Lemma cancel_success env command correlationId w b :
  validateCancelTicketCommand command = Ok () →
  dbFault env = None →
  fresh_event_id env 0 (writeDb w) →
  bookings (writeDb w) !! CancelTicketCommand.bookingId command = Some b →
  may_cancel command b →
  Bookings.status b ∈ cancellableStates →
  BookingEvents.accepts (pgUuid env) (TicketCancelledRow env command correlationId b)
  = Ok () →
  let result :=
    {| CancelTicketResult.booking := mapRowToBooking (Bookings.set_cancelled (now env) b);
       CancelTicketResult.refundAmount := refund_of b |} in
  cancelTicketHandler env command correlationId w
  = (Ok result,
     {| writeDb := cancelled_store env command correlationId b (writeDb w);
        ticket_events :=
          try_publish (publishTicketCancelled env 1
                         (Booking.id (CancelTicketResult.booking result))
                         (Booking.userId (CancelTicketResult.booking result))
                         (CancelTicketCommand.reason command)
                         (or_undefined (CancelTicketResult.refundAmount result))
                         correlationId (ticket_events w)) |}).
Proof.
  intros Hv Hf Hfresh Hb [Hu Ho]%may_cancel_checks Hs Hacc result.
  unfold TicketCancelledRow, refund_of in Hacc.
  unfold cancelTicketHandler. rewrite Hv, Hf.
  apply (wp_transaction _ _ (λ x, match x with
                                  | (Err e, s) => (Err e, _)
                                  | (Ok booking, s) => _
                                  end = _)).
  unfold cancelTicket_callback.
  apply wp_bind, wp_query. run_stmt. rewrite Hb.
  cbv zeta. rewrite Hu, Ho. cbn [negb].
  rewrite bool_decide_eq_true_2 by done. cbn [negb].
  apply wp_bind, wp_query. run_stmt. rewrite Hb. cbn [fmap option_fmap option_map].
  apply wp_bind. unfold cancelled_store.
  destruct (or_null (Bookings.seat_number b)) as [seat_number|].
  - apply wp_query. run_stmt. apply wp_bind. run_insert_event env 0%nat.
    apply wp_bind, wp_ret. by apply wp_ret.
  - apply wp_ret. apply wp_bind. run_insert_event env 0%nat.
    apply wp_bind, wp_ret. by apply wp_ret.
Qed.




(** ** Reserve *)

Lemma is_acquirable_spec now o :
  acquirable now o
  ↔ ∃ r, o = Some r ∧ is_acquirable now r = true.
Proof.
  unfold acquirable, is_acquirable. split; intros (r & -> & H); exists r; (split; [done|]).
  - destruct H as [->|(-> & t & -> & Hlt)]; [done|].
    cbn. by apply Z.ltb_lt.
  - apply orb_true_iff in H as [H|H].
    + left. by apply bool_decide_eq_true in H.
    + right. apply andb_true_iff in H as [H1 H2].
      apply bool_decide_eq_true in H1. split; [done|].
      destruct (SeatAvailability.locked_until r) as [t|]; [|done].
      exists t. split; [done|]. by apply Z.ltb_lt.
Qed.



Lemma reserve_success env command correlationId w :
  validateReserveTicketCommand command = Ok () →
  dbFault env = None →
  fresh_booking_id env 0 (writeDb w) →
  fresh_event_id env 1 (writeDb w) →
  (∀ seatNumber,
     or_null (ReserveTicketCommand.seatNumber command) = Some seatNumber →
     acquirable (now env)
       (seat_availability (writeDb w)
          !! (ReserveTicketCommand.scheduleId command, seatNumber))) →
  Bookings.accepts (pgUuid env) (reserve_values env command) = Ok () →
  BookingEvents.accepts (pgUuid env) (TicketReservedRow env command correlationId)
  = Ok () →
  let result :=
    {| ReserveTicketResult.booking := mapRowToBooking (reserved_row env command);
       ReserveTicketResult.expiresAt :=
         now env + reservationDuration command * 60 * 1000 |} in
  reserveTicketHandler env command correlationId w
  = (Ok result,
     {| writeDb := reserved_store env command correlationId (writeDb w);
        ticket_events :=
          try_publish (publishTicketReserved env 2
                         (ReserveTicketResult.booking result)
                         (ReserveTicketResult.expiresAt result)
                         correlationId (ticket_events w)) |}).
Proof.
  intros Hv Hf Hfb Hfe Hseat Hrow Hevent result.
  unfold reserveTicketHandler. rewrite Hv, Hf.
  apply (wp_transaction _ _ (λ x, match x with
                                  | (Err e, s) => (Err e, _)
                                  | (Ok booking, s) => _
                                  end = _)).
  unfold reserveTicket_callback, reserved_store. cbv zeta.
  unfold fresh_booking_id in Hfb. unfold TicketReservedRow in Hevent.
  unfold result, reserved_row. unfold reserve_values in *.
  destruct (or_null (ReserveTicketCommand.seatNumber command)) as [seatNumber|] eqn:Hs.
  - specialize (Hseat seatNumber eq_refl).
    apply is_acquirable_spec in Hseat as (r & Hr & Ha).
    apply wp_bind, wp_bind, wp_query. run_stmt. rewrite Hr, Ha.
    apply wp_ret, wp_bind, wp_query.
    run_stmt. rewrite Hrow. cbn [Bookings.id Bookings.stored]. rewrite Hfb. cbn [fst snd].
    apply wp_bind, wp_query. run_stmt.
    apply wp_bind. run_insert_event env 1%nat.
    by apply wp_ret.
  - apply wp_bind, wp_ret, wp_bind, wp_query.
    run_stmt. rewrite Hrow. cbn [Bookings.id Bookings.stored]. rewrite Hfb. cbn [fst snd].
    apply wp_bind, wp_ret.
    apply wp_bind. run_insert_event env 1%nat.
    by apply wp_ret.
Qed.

====================

What you have to do
Each line must be given again exactly as written above.

Response below
Lemma cancel_success env command correlationId w b :
  validateCancelTicketCommand command = Ok () →
  dbFault env = None →
  fresh_event_id env 0 (writeDb w) →
  bookings (writeDb w) !! CancelTicketCommand.bookingId command = Some b →
  may_cancel command b →
  Bookings.status b ∈ cancellableStates →
  BookingEvents.accepts (pgUuid env) (TicketCancelledRow env command correlationId b)
  = Ok () →
  let result :=
    {| CancelTicketResult.booking := mapRowToBooking (Bookings.set_cancelled (now env) b);
       CancelTicketResult.refundAmount := refund_of b |} in
  cancelTicketHandler env command correlationId w
  = (Ok result,
     {| writeDb := cancelled_store env command correlationId b (writeDb w);
        ticket_events :=
          try_publish (publishTicketCancelled env 1
                         (Booking.id (CancelTicketResult.booking result))
                         (Booking.userId (CancelTicketResult.booking result))
                         (CancelTicketCommand.reason command)
                         (or_undefined (CancelTicketResult.refundAmount result))
                         correlationId (ticket_events w)) |}).
Proof.
  intros Hv Hf Hfresh Hb [Hu Ho]%may_cancel_checks Hs Hacc result.
  unfold TicketCancelledRow, refund_of in Hacc.
  unfold cancelTicketHandler. rewrite Hv, Hf.
  apply (wp_transaction _ _ (λ x, match x with
                                  | (Err e, s) => (Err e, _)
                                  | (Ok booking, s) => _
                                  end = _)).
  unfold cancelTicket_callback.
  apply wp_bind, wp_query. run_stmt. rewrite Hb.
  cbv zeta. rewrite Hu, Ho. cbn [negb].
  rewrite bool_decide_eq_true_2 by done. cbn [negb].
  apply wp_bind, wp_query. run_stmt. rewrite Hb. cbn [fmap option_fmap option_map].
  apply wp_bind. unfold cancelled_store.
  destruct (or_null (Bookings.seat_number b)) as [seat_number|].
  - apply wp_query. run_stmt. apply wp_bind. run_insert_event env 0%nat.
    apply wp_bind, wp_ret. by apply wp_ret.
  - apply wp_ret. apply wp_bind. run_insert_event env 0%nat.
    apply wp_bind, wp_ret. by apply wp_ret.
Qed.




(** ** Reserve *)

Lemma is_acquirable_spec now o :
  acquirable now o
  ↔ ∃ r, o = Some r ∧ is_acquirable now r = true.
Proof.
  unfold acquirable, is_acquirable. split; intros (r & -> & H); exists r; (split; [done|]).
  - destruct H as [->|(-> & t & -> & Hlt)]; [done|].
    cbn. by apply Z.ltb_lt.
  - apply orb_true_iff in H as [H|H].
    + left. by apply bool_decide_eq_true in H.
    + right. apply andb_true_iff in H as [H1 H2].
      apply bool_decide_eq_true in H1. split; [done|].
      destruct (SeatAvailability.locked_until r) as [t|]; [|done].
      exists t. split; [done|]. by apply Z.ltb_lt.
Qed.



Lemma reserve_success env command correlationId w :
  validateReserveTicketCommand command = Ok () →
  dbFault env = None →
  fresh_booking_id env 0 (writeDb w) →
  fresh_event_id env 1 (writeDb w) →
  (∀ seatNumber,
     or_null (ReserveTicketCommand.seatNumber command) = Some seatNumber →
     acquirable (now env)
       (seat_availability (writeDb w)
          !! (ReserveTicketCommand.scheduleId command, seatNumber))) →
  Bookings.accepts (pgUuid env) (reserve_values env command) = Ok () →
  BookingEvents.accepts (pgUuid env) (TicketReservedRow env command correlationId)
  = Ok () →
  let result :=
    {| ReserveTicketResult.booking := mapRowToBooking (reserved_row env command);
       ReserveTicketResult.expiresAt :=
         now env + reservationDuration command * 60 * 1000 |} in
  reserveTicketHandler env command correlationId w
  = (Ok result,
     {| writeDb := reserved_store env command correlationId (writeDb w);
        ticket_events :=
          try_publish (publishTicketReserved env 2
                         (ReserveTicketResult.booking result)
                         (ReserveTicketResult.expiresAt result)
                         correlationId (ticket_events w)) |}).
Proof.
  intros Hv Hf Hfb Hfe Hseat Hrow Hevent result.
  unfold reserveTicketHandler. rewrite Hv, Hf.
  apply (wp_transaction _ _ (λ x, match x with
                                  | (Err e, s) => (Err e, _)
                                  | (Ok booking, s) => _
                                  end = _)).
  unfold reserveTicket_callback, reserved_store. cbv zeta.
  unfold fresh_booking_id in Hfb. unfold TicketReservedRow in Hevent.
  unfold result, reserved_row. unfold reserve_values in *.
  destruct (or_null (ReserveTicketCommand.seatNumber command)) as [seatNumber|] eqn:Hs.
  - specialize (Hseat seatNumber eq_refl).
    apply is_acquirable_spec in Hseat as (r & Hr & Ha).
    apply wp_bind, wp_bind, wp_query. run_stmt. rewrite Hr, Ha.
    apply wp_ret, wp_bind, wp_query.
    run_stmt. rewrite Hrow. cbn [Bookings.id Bookings.stored]. rewrite Hfb. cbn [fst snd].
    apply wp_bind, wp_query. run_stmt.
    apply wp_bind. run_insert_event env 1%nat.
    by apply wp_ret.
  - apply wp_bind, wp_ret, wp_bind, wp_query.
    run_stmt. rewrite Hrow. cbn [Bookings.id Bookings.stored]. rewrite Hfb. cbn [fst snd].
    apply wp_bind, wp_ret.
    apply wp_bind. run_insert_event env 1%nat.
    by apply wp_ret.
Qed.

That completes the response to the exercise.